▸ **What needs to be done**
Only certain lines below are wanted: those starting at the line containing "apply Hd. revert" and ending at the line containing "acknowledged. *)", both included, each retyped exactly.

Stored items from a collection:
(* ===== verification/TcpFaults.v ===== *)
(** * Where the connection handling goes wrong

    Theorems about inputs on which [ReceiverThread] and [VClose] lose a segment,
    leave a mutex locked or deadlock. *)
From S2P Require Import Prelude Netip Netstack Utils Config Node Pq TcpTypes TcpRing TcpReceiver TcpStack TcpClose TcpSender.
Local Open Scope Z_scope.

(** C40. A FIN is lost when the receiver has sent data before: entries of
    [unackedNums] are never removed, so a FIN that acknowledges everything sent is
    taken for a pure acknowledgement and queued for the sender.  State and
    expected number stay as they were, and nothing is sent back; the closing peer
    waits in FIN_WAIT_1 for ever, since FINs are not retransmitted. *)
Theorem fin_swallowed (s : NormalSocket) (ti : TCPInfo) :
  unackedMtx s = false -> Flag ti = FINACK -> Payload ti = [] -> AckNum ti ∉ unackedFINs s ->
  is_Some (unackedNums s !! AckNum ti) -> (length (ackChan s) < 100)%nat ->
  exists s', ReceiverThread_body s ti = Ret (s', NoReply) /\ ackChan s' = ackChan s ++ [ti] /\
    state s' = state s /\ cumReadNXT s' = cumReadNXT s /\ readBuffer s' = readBuffer s /\
    earlyPQ s' = earlyPQ s.
Proof.
  intros Hu Hf Hp Hfin Hnum Hch. unfold ReceiverThread_body. rewrite Hf.
  change (bool_decide (0 < Z.land FINACK TCPFlagAck)) with true. cbv iota zeta.
  set (s1 := set_ClientWindowSize s (WindowSize ti)).
  change (unackedMtx s1) with (unackedMtx s). change (unackedFINs s1) with (unackedFINs s).
  change (unackedNums s1) with (unackedNums s). change (ackChan s1) with (ackChan s).
  rewrite Hu, bool_decide_false, bool_decide_true, bool_decide_true by done. by eexists.
Qed.

(** ** [stateMtx] *)
(** A mutex left locked stays locked: nothing unlocks it but the call that locked it. *)
Section locked.
Context `{NS : Netstack} `{MI : MapIter}.

Definition rx_locked (s s' : NormalSocket) : Prop := stateMtx s = true -> stateMtx s' = true.

Lemma fin_transition_locked s s' : fin_transition s = Ret s' -> rx_locked s s'.
Proof. unfold fin_transition, rx_locked. destruct (stateMtx s); [done|]. intros _. discriminate. Qed.

Lemma drain_early_locked fuel s s' : drain_early fuel s = Ret s' -> rx_locked s s'.
Proof.
  revert s. induction fuel as [|fuel IH]; intros s; [intros [= <-]; exact id|].
  cbn [drain_early]. destruct (earlyPQ s) as [|root q]; [intros [= <-]; exact id|].
  case_bool_decide; [|intros [= <-]; exact id].
  case_bool_decide; intros ([x q'] & _ & H2)%bind_Ret_inv; [exact (IH _ H2)|].
  cbv zeta in H2. revert H2. case_bool_decide; [|exact (IH _)].
  intros (s1 & Hf%fin_transition_locked & H2%IH)%bind_Ret_inv. intros Hlk. by apply H2, Hf.
Qed.

Lemma ReceiverThread_body_locked s ti s' r : ReceiverThread_body s ti = Ret (s', r) -> rx_locked s s'.
Proof.
  unfold ReceiverThread_body. case_bool_decide; [|intros [= <- <-]; exact id]. cbv zeta.
  destruct (unackedMtx _); [done|]. case_bool_decide.
  { destruct (closer _); intros [= <- <-]; try exact id. case_bool_decide; exact id. }
  case_bool_decide; [case_bool_decide; [intros [= <- <-]; exact id|done]|].
  unfold receive_ordered, finish_receive. case_bool_decide; [intros [= <- <-]; exact id|]. case_bool_decide.
  - intros (s1 & Hf%fin_transition_locked & (s2 & Hd%drain_early_locked & [= <- <-])%bind_Ret_inv)%bind_Ret_inv.
    intros Hlk. by apply Hd, Hf.
  - case_bool_decide; [|intros [= <- <-]; exact id].
    intros (s2 & Hd%drain_early_locked & [= <- <-])%bind_Ret_inv. exact Hd.
Qed.

Lemma conn_step_locked s s' : conn_step s s' -> rx_locked s s'.
Proof.
  intros [s0 ti s1 r H|s0 num nb we r s1 H|s0 s1 H|n s0 e s1 evs H|s0 s1 H|t s0 t' s1 H|t s0 t' s1 H] Hl.
  - by apply (ReceiverThread_body_locked _ _ _ _ H).
  - unfold VRead_locked in H. case_bool_decide; [done|]. destruct (read_bytes _ _ _) as [bs rb].
    by destruct r as [?|?], we; injection H as _ <-.
  - destruct H as (_ & _ & E & _). by rewrite E.
  - unfold VClose in H. rewrite Hl in H. by case_bool_decide.
  - unfold closer_delete in H. destruct (closer s0); try (by injection H as <-).
    destruct (unackedMtx s0); [done|]. by injection H as <-.
  - unfold closer_finish in H. rewrite Hl in H. destruct (closer s0); try done; by injection H as <- <-.
  - unfold reap in H. by destruct (reapers s0); injection H as <- <-.
Qed.

(** A FIN in a state other than ESTABLISHED and FIN_WAIT_2 (a retransmitted FIN
    in CLOSE_WAIT, a simultaneous close in FIN_WAIT_1) locks [stateMtx] for good:
    after it, in every later state of the connection, [VRead], [VWrite] and
    [VClose] block for ever. *)
Theorem fin_locks_socket (s s' s'' : NormalSocket) (ti : TCPInfo) (r : rx_end) :
  stateMtx s = false -> unackedMtx s = false -> earlyPQ s = [] ->
  (state s = FIN_WAIT_1 \/ state s = CLOSE_WAIT \/ state s = LAST_ACK \/ state s = TIME_WAIT) ->
  Flag ti = FINACK -> AckNum ti ∉ unackedFINs s -> unackedNums s !! AckNum ti = None ->
  SeqNum ti <= cumReadNXT s ->
  ReceiverThread_body s ti = Ret (s', r) -> rtc conn_step s' s'' -> state s'' <> SYN_SENT ->
  VRead s'' 1 None = Block "stateMtx" /\ VWrite_test s'' = Block "stateMtx" /\
  forall n, VClose n s'' = Block "stateMtx".
Proof.
  intros Hm Hu Hq Hst Hf Hfin Hnum Hseq Hr Hsteps Hss.
  assert (Hl : stateMtx s' = true).
  { revert Hr. unfold ReceiverThread_body. rewrite Hf.
    change (bool_decide (0 < Z.land FINACK TCPFlagAck)) with true. cbv iota zeta.
    set (s1 := set_ClientWindowSize s (WindowSize ti)).
    change (unackedMtx s1) with (unackedMtx s). change (unackedFINs s1) with (unackedFINs s).
    change (unackedNums s1) with (unackedNums s). rewrite Hu, bool_decide_false by done.
    rewrite bool_decide_false by (rewrite Hnum; by intros [[? ?] _]).
    unfold receive_ordered. rewrite Hf. change (cumReadNXT s1) with (cumReadNXT s).
    rewrite bool_decide_false by lia. change (bool_decide (0 < Z.land FINACK TCPFlagFin)) with true. cbv iota.
    intros (s2 & Hft & (s3 & Hd%drain_early_locked & [= <- <-])%bind_Ret_inv)%bind_Ret_inv.
    apply Hd. revert Hft. unfold fin_transition. cbn. rewrite Hm.
    destruct Hst as [E|[E|[E|E]]]; rewrite E; by intros [= <-]. }
  assert (Hl' : stateMtx s'' = true).
  { clear -Hl Hsteps. induction Hsteps as [|x y z Hxy _ IH]; [done|]. apply IH. by apply (conn_step_locked _ _ Hxy). }
  unfold VRead, VRead_test, VWrite_test, VClose. rewrite Hl', !bool_decide_false by done. done.
Qed.

(** The ACK of a FIN arriving twice before the goroutine of [VClose] has run
    (the peer's ACK followed by its own FIN, which carries the same number)
    deadlocks the connection: the receiver waits on [finChan] holding
    [unackedMtx], which the goroutine needs before it can end. *)
Theorem fin_ack_deadlock (s : NormalSocket) (ti : TCPInfo) (e : Z) :
  unackedMtx s = false -> closer s = Got e -> unackedFINs s = {[e]} ->
  0 < Z.land (Flag ti) TCPFlagAck -> AckNum ti = e ->
  exists s', ReceiverThread_body s ti = Ret (s', StuckFin) /\
    closer_delete s' = Block "unackedMtx" /\
    forall ti', 0 < Z.land (Flag ti') TCPFlagAck -> ReceiverThread_body s' ti' = Block "unackedMtx".
Proof.
  intros Hu Hc Hf Hfl Ha. unfold ReceiverThread_body. rewrite bool_decide_true by done. cbv zeta.
  set (s1 := set_ClientWindowSize s (WindowSize ti)).
  change (unackedMtx s1) with (unackedMtx s). change (unackedFINs s1) with (unackedFINs s).
  change (closer s1) with (closer s). rewrite Hu, Hf, Ha, Hc, bool_decide_true by set_solver.
  eexists. split; [reflexivity|]. split.
  - unfold closer_delete. cbn. by rewrite Hc.
  - intros ti' Hfl'. by rewrite bool_decide_true.
Qed.
End locked.

(** An old segment (a duplicate whose ACK was lost) moves the receiver back:
    the expected number becomes the one after that segment, although later bytes
    had arrived, and the peer's next new segment is then treated as early and not
    acknowledged. *)
Theorem stale_segment_regresses (s : NormalSocket) (old new : TCPInfo) :
  rx_inv s -> unackedMtx s = false -> earlyPQ s = [] -> free_space (readBuffer s) <> 0 ->
  Flag old = TCPFlagAck -> Flag new = TCPFlagAck -> Payload old <> [] -> Payload new <> [] ->
  AckNum old ∉ unackedFINs s -> AckNum new ∉ unackedFINs s ->
  0 <= SeqNum old -> SeqNum old + zlen (Payload old) < cumReadNXT s -> SeqNum new = cumReadNXT s ->
  exists s1 s2 ack, ReceiverThread_body s old = Ret (s1, Reply ack) /\
    cumReadNXT s1 = SeqNum old + zlen (Payload old) /\ ackNum ack = cumReadNXT s1 /\
    ReceiverThread_body s1 new = Ret (s2, NoReply) /\ cumReadNXT s2 = cumReadNXT s1 /\
    (content <$> earlyPQ s2) = [(SeqNum new, TCPFlagAck, Payload new)].
Proof.
  intros (_ & Hc & _) Hu Hq Hfs Hf1 Hf2 Hp1 Hp2 Ha1 Ha2 H0 Hold Hnew. zlen_facts.
  assert (Hrun : forall s ti, unackedMtx s = false -> Flag ti = TCPFlagAck -> Payload ti <> [] ->
    AckNum ti ∉ unackedFINs s ->
    ReceiverThread_body s ti = receive_ordered (set_ClientWindowSize s (WindowSize ti)) ti).
  { intros x ti Hx Hfl Hpl Hac. unfold ReceiverThread_body. rewrite Hfl.
    change (bool_decide (0 < Z.land TCPFlagAck TCPFlagAck)) with true. cbv iota zeta.
    cbn [set_ClientWindowSize unackedMtx unackedFINs unackedNums]. rewrite Hx, bool_decide_false by done.
    by rewrite bool_decide_false by (by intros [_ ?]). }
  rewrite (Hrun s old) by done. unfold receive_ordered at 1.
  cbn [set_ClientWindowSize cumReadNXT readBuffer]. rewrite bool_decide_false by lia. rewrite Hf1.
  change (bool_decide (0 < Z.land TCPFlagAck TCPFlagFin)) with false. cbv iota. rewrite bool_decide_true by done.
  unfold finish_receive.
  cbn [store_payload set_read set_cumReadNXT earlyPQ set_ClientWindowSize]. rewrite Hq.
  cbn [length drain_early mbind outcome_bind].
  set (s1 := store_payload (set_ClientWindowSize s (WindowSize old)) (SeqNum old) (Payload old)).
  assert (Hcum : cumReadNXT s1 = SeqNum old + zlen (Payload old)).
  { cbn. rewrite (u32_small (zlen (Payload old))) by lia. apply u32_small. lia. }
  eexists s1, _, (ack_segment s1 old). split; [reflexivity|]. split; [done|]. split; [done|].
  rewrite (Hrun s1 new) by done. unfold receive_ordered.
  change (cumReadNXT (set_ClientWindowSize s1 (WindowSize new))) with (cumReadNXT s1).
  rewrite bool_decide_true by lia. split; [reflexivity|]. split; [done|].
  cbn [push_early set_earlyPQ set_index earlyPQ].
  change (earlyPQ (set_ClientWindowSize s1 (WindowSize new))) with (earlyPQ s). rewrite Hq.
  destruct (heap_Push_spec [] (mkEarly (SeqNum new) (index (set_ClientWindowSize s1 (WindowSize new)))
    (Flag new) (Payload new)) pq_inv_nil) as [_ Hperm].
  apply Permutation_singleton_r in Hperm. rewrite Hperm. unfold content. cbn. by rewrite Hf2.
Qed.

▸ **Response area**
    apply Hd. revert Hft. unfold fin_transition. cbn. rewrite Hm.
    destruct Hst as [E|[E|[E|E]]]; rewrite E; by intros [= <-]. }
  assert (Hl' : stateMtx s'' = true).
  { clear -Hl Hsteps. induction Hsteps as [|x y z Hxy _ IH]; [done|]. apply IH. by apply (conn_step_locked _ _ Hxy). }
  unfold VRead, VRead_test, VWrite_test, VClose. rewrite Hl', !bool_decide_false by done. done.
Qed.

(** The ACK of a FIN arriving twice before the goroutine of [VClose] has run
    (the peer's ACK followed by its own FIN, which carries the same number)
    deadlocks the connection: the receiver waits on [finChan] holding
    [unackedMtx], which the goroutine needs before it can end. *)
Theorem fin_ack_deadlock (s : NormalSocket) (ti : TCPInfo) (e : Z) :
  unackedMtx s = false -> closer s = Got e -> unackedFINs s = {[e]} ->
  0 < Z.land (Flag ti) TCPFlagAck -> AckNum ti = e ->
  exists s', ReceiverThread_body s ti = Ret (s', StuckFin) /\
    closer_delete s' = Block "unackedMtx" /\
    forall ti', 0 < Z.land (Flag ti') TCPFlagAck -> ReceiverThread_body s' ti' = Block "unackedMtx".
Proof.
  intros Hu Hc Hf Hfl Ha. unfold ReceiverThread_body. rewrite bool_decide_true by done. cbv zeta.
  set (s1 := set_ClientWindowSize s (WindowSize ti)).
  change (unackedMtx s1) with (unackedMtx s). change (unackedFINs s1) with (unackedFINs s).
  change (closer s1) with (closer s). rewrite Hu, Hf, Ha, Hc, bool_decide_true by set_solver.
  eexists. split; [reflexivity|]. split.
  - unfold closer_delete. cbn. by rewrite Hc.
  - intros ti' Hfl'. by rewrite bool_decide_true.
Qed.
End locked.

(** An old segment (a duplicate whose ACK was lost) moves the receiver back:
    the expected number becomes the one after that segment, although later bytes
    had arrived, and the peer's next new segment is then treated as early and not
    acknowledged. *)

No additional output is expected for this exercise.